Still, it’s not generally a hard concept to grasp, and we have a pretty good feel by now of how Mike Tomlin and his staff likes to operate, and we see all the game film, so it’s not an overly difficult project to simulate. If we were to administer the end-of-season player exit meetings, it might go something like this.
Player: Jarvis Jones
Position: Outside Linebacker
Experience: 2 Years
I think it’s safe to say that what follows will not be the transcript to the exit meeting for second-year outside linebacker Jarvis Jones that everybody was hoping to be reading before the season started. How much that is due to his early injury is still unclear, and will not be resolved until the 2015 season gets under way.
Jones, of course, only got about two and a half games into his second season when he slammed his wrist on a teammate, suffering an injury that ultimately landed him in the injured reserve; designated to return list.

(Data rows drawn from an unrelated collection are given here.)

(** The two files of a run that got through its checks. *)
Definition written (at_ : string) (source : json) (checks : list check) (w w' : World) : Prop :=
  w_db w' = w_db w
  ∧ w_files w' = <[root ++ ["PHASE1_STATUS.md"] := phase1_status checks]>
      (<[EVIDENCE root := dumps IndentedUnicode (JObj (phase1_evidence at_ source checks (controlled_hashes root (w_files w)))) +:+ newline]>
        (w_files w)).
Lemma phase1_main_written at_ w manifest checks w1 source :
  phase1_checks root w = (Ok (manifest, checks), w1) → subscript manifest "sha256" = Ok source →
  ∃ out w', phase1_main root at_ w = (out, w') ∧ written at_ source checks w w'
    ∧ (if bool_decide (failures checks = []) then is_Ok out = true else out = Raise (Exn SystemExit "1")).
Proof.
  intros Hc Hs. pose proof (phase1_checks_untouched w) as Hu. rewrite Hc in Hu. destruct Hu as [D F]. cbn [snd] in D, F.
  unfold phase1_main. rewrite (bind_Ok _ _ _ _ _ Hc), bind_gets_run, F, Hs, bind_lift_Ok, !bind_modify_run.
  destruct (failures checks) as [|c l] eqn:Ef; (eexists _, _; split; [reflexivity|]; split; [|reflexivity]; split; [exact D|]);
    unfold with_files; cbn [w_files]; by rewrite F.
Qed.
Lemma phase1_main_run at_ w out w' :
  phase1_main root at_ w = (out, w') →
  (∃ e, out = Raise e ∧ untouched w w')
  ∨ ∃ source checks dna, written at_ source checks w w' ∧ checks ≠ []
      ∧ w_files w !! (root ++ ["constitution"; "IMUNE-DNA-001.md"]) = Some dna
      ∧ (if bool_decide (failures checks = []) then is_Ok out = true else out = Raise (Exn SystemExit "1")).
Proof.
  intros Hrun. pose proof (phase1_checks_untouched w) as Hu.
  destruct (phase1_checks root w) as [[[manifest checks]|e] w1] eqn:Ec; cbn [snd] in Hu.
  2:{ unfold phase1_main in Hrun. rewrite (bind_Raise _ _ _ _ _ Ec) in Hrun. injection Hrun as <- <-. left. by eexists. }
  destruct (subscript manifest "sha256") as [source|e] eqn:Es.
  - right. destruct (phase1_main_written at_ w manifest checks w1 source Ec Es) as (out' & w2 & E & Hw & Hout).
    rewrite E in Hrun. injection Hrun as <- <-. apply phase1_checks_read in Ec as [[dna ?] ?]. by exists source, checks, dna.
  - left. unfold phase1_main in Hrun. rewrite (bind_Ok _ _ _ _ _ Ec), bind_gets_run, Es in Hrun. injection Hrun as <- <-. by eexists.
Qed.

In those first two and a half games, however, he did record two sacks and forced a fumble, which the Steelers recovered. Those are some decent statistics, but of course the stats don’t tell the complete story about how those plays unfolded.
Both of his sacks were a bit out of the ordinary, and didn’t display any true pass rushing ability against an offensive lineman. The second one that caused a fumble was nearly accidental.
On the plus side, however, he did seem to be playing and reacting more quickly, which is of course a primary source of development for second-year players, but that was not an unexpected progression for Jones.
The sample size is unfortunately small, but it seemed that his play against the run fluctuated, and he had a particularly hard time against the Browns’ rushing concepts—it also didn’t hurt that he played opposite an All-Pro.
Jones recorded 12 tackles in his first two games of the season, but only six for the rest of the year. Of course, he never played a full game for the rest of the season. Jones did not return until the last four games of the season, and when he did so, it was in a rotation, and not as a starter.
In his first two games back, he split time heavily with Arthur Moats, during which he primarily rushed the passer, doing so ineffectively, but in the last two games, with James Harrison returning, he saw hardly any snaps at all, which continued into the playoffs.
In his third year, the training wheels will have to be completely off, and he will either have to become what the Steelers need him to be or he will quite simply fail. He knows the work that he has to do this offseason, including getting stronger, but I don’t know too many people who are sold on it all getting done.